◆ **ASSIGNMENT**: For the records below, report how many lines include "eexists", with no accompanying text.

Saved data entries

::::::

(** The insertion under the lock, before the load check. *)
Definition ebf_add_locked (e : elastic_bloom_filter_t) (data : list Z)
    : exec elastic_bloom_filter_t :=
  '(bits, buckets) <- for_range (Z.to_nat (ebf_hash_count e)) 0 (ebf_add_step e data)
                        (ebf_bits e, ebf_buckets e) ;;
  Ret (ebf_with e bits (ebf_size e) (ebf_bucket_count e) buckets (u64 (ebf_count e + 1))).

Definition elastic_bloom_filter_add_nn (e : elastic_bloom_filter_t) (data : list Z)
    : exec elastic_bloom_filter_t :=
  e' <- ebf_add_locked e data ;;
  Ret (if f32_lt (ebf_omega e') (elastic_bloom_filter_ratio e')
       then elastic_bloom_filter_expand_nn e' else e').

Definition elastic_bloom_filter_add (ebf : option elastic_bloom_filter_t) (data : option (list Z))
    : exec (Z * option elastic_bloom_filter_t) :=
  match ebf, data with
  | Some e, Some d => e' <- elastic_bloom_filter_add_nn e d ;; Ret (0, Some e')
  | _, _ => Ret (-1, ebf)
  end.

Definition elastic_bloom_filter_contains_nn (e : elastic_bloom_filter_t) (data : list Z)
    : exec bool :=
  all_range (Z.to_nat (ebf_hash_count e)) 0 (fun i =>
    '(fp, index) <- compute_hash_pair e data i ;;
    Ret (bitset_get (ebf_bits e) index)).

Definition elastic_bloom_filter_contains (ebf : option elastic_bloom_filter_t)
    (data : option (list Z)) : exec bool :=
  match ebf, data with
  | Some e, Some d => elastic_bloom_filter_contains_nn e d
  | _, _ => Ret false
  end.

Definition ebf_remove_step (e : elastic_bloom_filter_t) (data : list Z) (i : Z)
    (st : bitset_t * list (list Z)) : exec (bitset_t * list (list Z)) :=
  '(fp, index) <- compute_hash_pair e data i ;;
  let b := (bucket_remove (bucket_at st.2 index) fp).2 in
  let bits := if bucket_is_empty b then bitset_put st.1 index false else st.1 in
  Ret (bits, <[Z.to_nat index := b]> st.2).
(** ** The contract *)

(** Every filter built by the exported operations satisfies the
    representation invariant (a bit is set exactly when its bucket is occupied,
    the arrays have the announced lengths, fingerprints are 32-bit), and on
    every such filter queries, insertions (while the array can still double)
    and removals return: no division by zero, oversized shift or out-of-bounds
    access. *)
Theorem ebf_reachable_safe XXH3 e :
  ebf_reachable XXH3 e →
  ebf_wf e ∧ ∀ x,
    (∃ b, elastic_bloom_filter_contains_nn XXH3 e x = Ret b) ∧
    (∃ e', elastic_bloom_filter_remove_nn XXH3 e x = Ret e' ∧ ebf_reachable XXH3 e') ∧
    (ebf_size e < 2 ^ 63 → ∃ e', elastic_bloom_filter_add_nn XXH3 e x = Ret e' ∧ ebf_reachable XXH3 e').
Proof.
  intros Hr. pose proof (ebf_reachable_invariant XXH3 e Hr) as Hwf. split; [done|]. intros x. split_and!.
  - by apply ebf_contains_total.
  - destruct (ebf_remove_locked_spec XXH3 e x Hwf) as (e1 & E1 & _).
    assert (∃ e', elastic_bloom_filter_remove_nn XXH3 e x = Ret e') as [e' E'].
    { unfold elastic_bloom_filter_remove_nn. rewrite E1. by eexists. }
    exists e'. split; [done|]. by eapply reach_remove.
  - intros Hs. destruct (ebf_add_spec XXH3 e x Hwf Hs) as (e' & E' & _).
    exists e'. split; [done|]. by eapply reach_add.
Qed.

(** C11. Resizing refines "nothing changes".  Expansion of any well-formed filter
    of fewer than [2^63] buckets, of odd size or of one bucket too, doubles the
    size and keeps the invariant and the abstract content.  Compression of a
    one-bucket filter is refused and changes nothing; of any other well-formed
    filter it halves the size, rounding down, and keeps the invariant; and it keeps
    the abstract content when the number of buckets is even and every fingerprint
    has a bit to spare. *)
Theorem ebf_resize_refines_skip e :
  ebf_wf e →
  (ebf_size e < 2 ^ 63 →
   ebf_wf (elastic_bloom_filter_expand_nn e) ∧
   ebf_size (elastic_bloom_filter_expand_nn e) = 2 * ebf_size e ∧
   ∀ v, ebf_value (elastic_bloom_filter_expand_nn e) v ↔ ebf_value e v) ∧
  (ebf_size e = 1 → elastic_bloom_filter_compress_nn e = (-1, e)) ∧
  (1 < ebf_size e →
   (elastic_bloom_filter_compress_nn e).1 = 0 ∧
   ebf_wf (elastic_bloom_filter_compress_nn e).2 ∧
   ebf_size (elastic_bloom_filter_compress_nn e).2 = ebf_size e / 2 ∧
   (ebf_size e mod 2 = 0 → ebf_fps_room e →
    ∀ v, ebf_value (elastic_bloom_filter_compress_nn e).2 v ↔ ebf_value e v)).
Proof.
  intros Hwf. split; [intros Hs; split_and!|split; [intros H1|intros H1; split_and!]].
  - by apply ebf_expand_wf.
  - simpl. rewrite u64_id; [lia|]. unfold is_u64. pose proof (ebf_wf_size e Hwf). lia.
  - intros v. by apply ebf_expand_value.
  - unfold elastic_bloom_filter_compress_nn. by rewrite (ebf_wf_bucket_count e Hwf), H1.
  - unfold elastic_bloom_filter_compress_nn. rewrite (ebf_wf_bucket_count e Hwf).
    by destruct (Z.ltb_spec (ebf_size e) 2); [lia|].
  - by apply ebf_compress_wf.
  - unfold elastic_bloom_filter_compress_nn. rewrite (ebf_wf_bucket_count e Hwf).
    by destruct (Z.ltb_spec (ebf_size e) 2); [lia|].
  - intros H2 Hr v. by apply ebf_compress_value.
Qed.


(** Deletion undoes insertion: in a filter without duplicate fingerprints
    that holds none of the keys of [x], inserting [x] without triggering an
    expansion and then removing it gives back exactly the original content,
    the compression that the removal may trigger included. *)
Theorem ebf_remove_undoes_add XXH3 e x e1 :
  ebf_wf e → ebf_nodup e → ebf_size e < 2 ^ 63 → ebf_size e = 1 ∨ ebf_size e mod 2 = 0 →
  ebf_fps_room e → ebf_fp_bits e <= 31 →
  (∀ v, ebf_keys XXH3 e x v → ¬ ebf_value e v) →
  elastic_bloom_filter_add_nn XXH3 e x = Ret e1 → ebf_size e1 = ebf_size e →
  ∃ e2, elastic_bloom_filter_remove_nn XXH3 e1 x = Ret e2 ∧ ebf_wf e2 ∧
    ∀ v, ebf_value e2 v ↔ ebf_value e v.
Proof.
  intros Hwf Hnd Hs Hev Hroom Hf Hfresh E Hsz. pose proof (ebf_wf_size e Hwf) as Hpos.
  destruct (ebf_add_locked_spec XXH3 e x Hwf) as (e1' & E1 & Hwf1 & Hs1 & Hv1).
  pose proof (ebf_add_locked_nodup XXH3 e x e1' Hwf Hnd E1) as Hnd1.
  pose proof (ebf_add_params XXH3 e x e1 E) as Hp.
  assert (e1 = e1') as ->.
  { unfold elastic_bloom_filter_add_nn in E. rewrite E1 in E. simpl in E. injection E as <-.
    destruct (f32_lt _ _); [|done]. simpl in Hsz. rewrite u64_id in Hsz by (unfold is_u64; lia). lia. }
  assert (Hkey : ∀ i, ebf_key XXH3 e1' x i = ebf_key XXH3 e x i).
  { intros i. unfold ebf_key. rewrite (ebf_hash_params XXH3 e e1' x i Hp), Hs1.
    destruct Hp as (_ & _ & _ & ->). done. }
  assert (Hroom1 : ebf_fps_room e1').
  { apply ebf_fps_room_value; [done|]. rewrite Hs1. intros v [Hv|(i & Hi & ->)]%Hv1.
    - by apply (proj1 (ebf_fps_room_value e Hwf) Hroom).
    - destruct (ebf_wf_fp_bits e Hwf). rewrite ebf_key_mod by lia.
      pose proof (Z.pow_pos_nonneg 2 (ebf_fp_bits e)).
      pose proof (Z.pow_le_mono_r 2 (ebf_fp_bits e) 31).
      pose proof (Z.mod_pos_bound (ebf_hash XXH3 e x i) (ebf_size e * 2 ^ ebf_fp_bits e)). nia. }
  destruct (ebf_remove_spec XXH3 e1' x Hwf1) as (e2 & E2 & Hwf2 & _ & Hsub & Hkeep); [by rewrite Hs1|done|].
  exists e2. split_and!; [done..|]. intros v.
  enough (Hex : ebf_value e2 v ↔ ebf_value e1' v ∧ ¬ ebf_keys XXH3 e1' x v).
  { rewrite Hex, Hv1. split.
    - intros [[|(i & Hi & ->)] Hn]; [done|]. destruct Hn. exists i.
      destruct Hp as (-> & _). by rewrite Hkey.
    - intros Hv. split; [by left|]. intros (i & Hi & ->). destruct Hp as (Hk & _).
      apply (Hfresh (ebf_key XXH3 e1' x i)); [|done]. exists i. by rewrite <- Hk, Hkey. }
  apply ebf_remove_exact; [done|done|by rewrite Hs1|done|done].
Qed.

(** ** Limits of the implementation *)

(** The fingerprint budget is real: a filter of two buckets with one-bit
    fingerprints forgets an element after two expansions, since nothing stops
    the expansion when the fingerprint bits are used up. *)
Theorem ebf_budget_exhausted :
  ∃ (XXH3 : list Z → Z → Z) e x e1,
    e = elastic_bloom_filter_create 2 1 f32_three_quarters 1 ∧
    ebf_add_locked XXH3 e x = Ret e1 ∧
    elastic_bloom_filter_contains_nn XXH3 e1 x = Ret true ∧
    elastic_bloom_filter_contains_nn XXH3 (elastic_bloom_filter_expand_nn e1) x = Ret true ∧
    elastic_bloom_filter_contains_nn XXH3
      (elastic_bloom_filter_expand_nn (elastic_bloom_filter_expand_nn e1)) x = Ret false.
Proof. eexists (fun _ _ => 4), _, [0], _. split_and!; [reflexivity|vm_compute; reflexivity..]. Qed.

(** Deletion does not survive expansion: the fingerprint of an element is
    recomputed with the full [fp_bits] although the expansion has consumed one
    of them, so removing an element that was inserted before an expansion can
    leave its entry behind and the filter still answers [true]. *)
Theorem ebf_remove_after_expand_stale :
  ∃ (XXH3 : list Z → Z → Z) e x e1 e2,
    e = elastic_bloom_filter_create 2 1 f32_three_quarters 1 ∧
    ebf_add_locked XXH3 e x = Ret e1 ∧
    elastic_bloom_filter_remove_nn XXH3 (elastic_bloom_filter_expand_nn e1) x = Ret e2 ∧
    elastic_bloom_filter_contains_nn XXH3 e2 x = Ret true.
Proof. eexists (fun _ _ => 6), _, [0], _, _. split_and!; [reflexivity|vm_compute; reflexivity..]. Qed.

(** Compression of a filter with an odd number of buckets drops the last
    bucket: the content is lost and membership answers change. *)
Theorem ebf_compress_odd_loses :
  ∃ (XXH3 : list Z → Z → Z) e x e1,
    e = elastic_bloom_filter_create 3 1 f32_three_quarters 4 ∧
    ebf_add_locked XXH3 e x = Ret e1 ∧
    elastic_bloom_filter_contains_nn XXH3 e1 x = Ret true ∧
    (elastic_bloom_filter_compress_nn e1).1 = 0 ∧
    elastic_bloom_filter_contains_nn XXH3 (elastic_bloom_filter_compress_nn e1).2 x = Ret false ∧
    elastic_bloom_filter_iterate (elastic_bloom_filter_compress_nn e1).2 = [].
Proof. eexists (fun _ _ => 2), _, [0], _. split_and!; [reflexivity|vm_compute; reflexivity..]. Qed.

(** ** Concrete instances *)

(** An additive hash, for evaluation on concrete inputs. *)
Definition sum_hash (data : list Z) (seed : Z) : Z := foldr Z.add seed data.

Definition demo_ebf : elastic_bloom_filter_t :=
  elastic_bloom_filter_create 16 3 f32_three_quarters 8.

Lemma demo_ebf_wf : ebf_wf demo_ebf.
Proof. apply ebf_create_wf; unfold is_u32; lia. Qed.

Lemma ebf_reachable_safe_witness : ∃ b, elastic_bloom_filter_contains_nn sum_hash demo_ebf [7] = Ret b.
Proof.
  apply (ebf_reachable_safe sum_hash demo_ebf). apply reach_create; unfold is_u32; lia.
Defined.

Lemma demo_room e : ebf_fps_room (elastic_bloom_filter_create 16 3 f32_three_quarters e).
Proof. apply Forall_replicate. constructor. Qed.

Definition demo_ebf1 : elastic_bloom_filter_t :=
  match elastic_bloom_filter_add_nn sum_hash demo_ebf [7; 1] with Ret e => e | Trap => demo_ebf end.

::::::

◆ **RESULT BELOW**: 4